How to use pdfMiner in python to predicatbly read values

420 Views Asked by At

I've been using pdfMiner to read values off of graphs and so far its been working great!

However there is one area in which the correct data is read correctly but in an unpredictable manner, meaning it will read all the graphs values correctly, in a completely different order than they appear.

This is not entirely a problem because as long as i know, say the last graph will always be read first, i can structure my program around that. Except it seems that pdfMiner is almost totally unpredicatable in the way it is reading this data, I can find no discernable pattern.

This is most probably because I am quite unfamiliar with pdfMiner so i am not entirely sure how it works.

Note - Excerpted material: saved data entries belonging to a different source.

(* ===== verification/Machines.v ===== *)
(** * Machines and placement constraints

    [ployz-core/src/domain/machine.rs], [domain/placement.rs] and the name
    lookups of [domain/mod.rs]: the advertised record of a Machine, its
    metadata edits, target resolution and Swarm placement predicates.

    An IP address is its 32- or 128-bit number; a Machine Subnet, always an
    IPv4 /24, is its network address. *)

From S2P Require Import Prelude BTree Strings Values.
From Stdlib Require Import Ascii.

Open Scope string_scope.
Open Scope list_scope.

(** ** Name lookups *)

Inductive NameMatches (T : Type) : Type :=
| NM_None
| NM_One (value : T)
| NM_Ambiguous (first second : T) (rest : list T).
Arguments NM_None {T}.
Arguments NM_One {T} value.
Arguments NM_Ambiguous {T} first second rest.

Definition NameMatches_from_matches {T} (matches : list T) : NameMatches T :=
  match matches with
  | [] => NM_None
  | [first] => NM_One first
  | first :: second :: rest => NM_Ambiguous first second rest
  end.

Definition NameMatches_iter {T} (self : NameMatches T) : list T :=
  match self with
  | NM_None => []
  | NM_One first => [first]
  | NM_Ambiguous first second rest => first :: second :: rest
  end.

(** ** Addresses *)

Inductive IpAddr : Type := V4 (addr : N) | V6 (addr : N).
#[global] Instance IpAddr_eq_dec : EqDecision IpAddr.
Proof. solve_decision. Defined.

Inductive SocketAddr : Type :=
| SocketV4 (ip port : N)
| SocketV6 (ip port flowinfo scope_id : N).
#[global] Instance SocketAddr_eq_dec : EqDecision SocketAddr.
Proof. solve_decision. Defined.

(** 32 key bytes. *)
Abbreviation WireGuardPublicKey := (list N) (only parsing).
(** 16 address bytes. *)
Abbreviation ManagementAddress := (list N) (only parsing).
Abbreviation MachineSubnet := N (only parsing).

(** The derived order on byte arrays. *)
Fixpoint bytes_cmp (a b : list N) : comparison :=
  match a, b with
  | [], [] => Eq
  | [], _ :: _ => Lt
  | _ :: _, [] => Gt
  | x :: a', y :: b' => match N.compare x y with Eq => bytes_cmp a' b' | c => c end
  end.
#[global] Instance bytes_ord : Ord (list N) := bytes_cmp.
#[global] Instance bytes_ord_laws : OrdLaws (list N).
Proof.
  split; unfold cmp, bytes_ord.
  - induction a as [|x a IH]; intros [|y b]; simpl; try naive_solver.
    destruct (N.compare_spec x y) as [->|Hxy|Hxy].
    + rewrite IH. naive_solver.
    + split; [done|]. intros [=]; subst; lia.
    + split; [done|]. intros [=]; subst; lia.
  - induction a as [|x a IH]; intros [|y b]; simpl; try done.
    rewrite (N.compare_antisym x). destruct (N.compare x _); simpl; auto.
  - induction a as [|x a IH]; intros [|y b] [|z c]; simpl; try done.
    destruct (N.compare_spec x y), (N.compare_spec y z), (N.compare_spec x z);
    try lia; try done; eauto.
Qed.

(** ** The advertised record *)

Record MachineRuntime : Type := {
  daemon_version : string;
  docker_version : string;
  runtime_hostname : string;
  architecture : string;
  os_pretty_name : string;
  kernel_version : string;
  memory_total_bytes : option N;
  running_builds : N
}.

(** A [NonZeroU8]. *)
Abbreviation BuildConcurrency := N (only parsing).

Record Machine : Type := {
  machine_labels : bmap MachineLabelKey MachineLabelValue;
  accepts_builds : bool;
  accepts_services : bool;
  accepts_ingress : bool;
  machine_id : MachineId;
  machine_name : MachineName;
  machine_subnet : MachineSubnet;
  machine_public_key : WireGuardPublicKey;
  machine_public_ip : option IpAddr;
  machine_advertised_endpoints : list SocketAddr;
  machine_runtime : MachineRuntime;
  machine_build_concurrency : option BuildConcurrency
}.

#[global] Instance MachineRuntime_eq_dec : EqDecision MachineRuntime.
Proof. solve_decision. Defined.
#[global] Instance Machine_eq_dec : EqDecision Machine.
Proof. solve_decision. Defined.
(* ===== verification/Issuance.v ===== *)
(** * Certificate issuance decisions

    [ployz-core/src/domain/issuance.rs], [hostname_verdict.rs] and
    [certificate_policy.rs]: whether a hostname reaches the Cluster, whether
    the certificate authority may be contacted now, how long to wait after a
    failure, and the policy row those decisions read.

    A [Duration] is a number of nanoseconds below 2^64 seconds.  A
    [SystemTime] is nanoseconds from the Unix epoch in the signed 64-bit
    second range of Linux; [time + duration] panics outside it, here [None]. *)

From S2P Require Import Prelude BTree Strings Values Machines.
From Stdlib Require Import SpecFloat.

Open Scope string_scope.
Open Scope list_scope.

(** ** Time *)

Abbreviation Duration := N (only parsing).
Abbreviation SystemTime := Z (only parsing).

Definition NANOS_PER_SEC : N := 1000000000.
Definition Duration_from_secs (secs : N) : Duration := (secs * NANOS_PER_SEC)%N.
Definition Duration_as_secs (d : Duration) : N := (d / NANOS_PER_SEC)%N.
Definition i64_max : Z := 9223372036854775807.

Definition SystemTime_add (time : SystemTime) (d : Duration) : option SystemTime :=
  let sum := (time + Z.of_N d)%Z in
  if (sum / Z.of_N NANOS_PER_SEC <=? i64_max)%Z then Some sum else None.

(** ** Hostname verdicts *)

Inductive VerifyAnswer : Type :=
| NoAnswer
| Answered (status : N) (location body : string).

Inductive ClusterRoute : Type := Direct | ViaProxy.

Inductive Refusal : Type := DoesNotResolve | Unreachable | RedirectsToHttps | ReachesElsewhere.

Inductive HostnameVerdict : Type :=
| Refused (refusal : Refusal)
| ReachesCluster (route : ClusterRoute).

#[global] Instance ClusterRoute_eq_dec : EqDecision ClusterRoute.
Proof. solve_decision. Defined.
#[global] Instance Refusal_eq_dec : EqDecision Refusal.
Proof. solve_decision. Defined.
#[global] Instance HostnameVerdict_eq_dec : EqDecision HostnameVerdict.
Proof. solve_decision. Defined.

Definition judge (address : IpAddr) (answer : VerifyAnswer) (machine_ids : list MachineId)
    (cluster_addresses : list IpAddr) : HostnameVerdict :=
  match answer with
  | NoAnswer => Refused Unreachable
  | Answered status location body =>
      if (300 <=? status)%N && (status <? 400)%N && starts_with "https://" location
      then Refused RedirectsToHttps
      else
        let ours :=
          ((200 <=? status) && (status <? 300))%N
          && match MachineId_parse (trim body) with
             | Ok id => bool_decide (id ∈ machine_ids)
             | Err _ => false
             end in
        if negb ours then Refused ReachesElsewhere
        else ReachesCluster (if bool_decide (address ∈ cluster_addresses) then Direct else ViaProxy)
  end.

Definition hostname_verdict (answers : list (IpAddr * VerifyAnswer))
    (machine_ids : list MachineId) (cluster_addresses : list IpAddr) : HostnameVerdict :=
  let verdicts := map (λ '(address, answer), judge address answer machine_ids cluster_addresses)
                    answers in
  match List.find (λ best, bool_decide (best ∈ verdicts))
          (map ReachesCluster [Direct; ViaProxy]) with
  | Some best => best
  | None => default (Refused DoesNotResolve) (head verdicts)
  end.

So yeah it would be really helpful if somone could just point me in the right direction.

Here is my data

And here is the conversion code i'm using:

from pdfminer.pdfinterp import PDFResourceManager, PDFPageInterpreter
from pdfminer.converter import TextConverter
from pdfminer.layout import LAParams
from pdfminer.pdfpage import PDFPage
from cStringIO import StringIO
global values

print "Getting readable PDF"

rsrcmgr = PDFResourceManager()
retstr = StringIO()
codec = 'utf-8'
laparams = LAParams()
device = TextConverter(rsrcmgr, retstr, codec=codec, laparams=laparams)
fp = file("graphExtraction.pdf", 'rb')
interpreter = PDFPageInterpreter(rsrcmgr, device)
password = ""
maxpages = 0
caching = True
pagenos=set()
for page in PDFPage.get_pages(fp, pagenos, maxpages=maxpages, password=password,caching=caching,           check_extractable=True):
    interpreter.process_page(page)
fp.close()
device.close()
str = retstr.getvalue()
retstr.close()
values = str
1

There are 1 best solutions below

0
On

Use the bounding box information to follow the flow of your documents and figure out what comes first.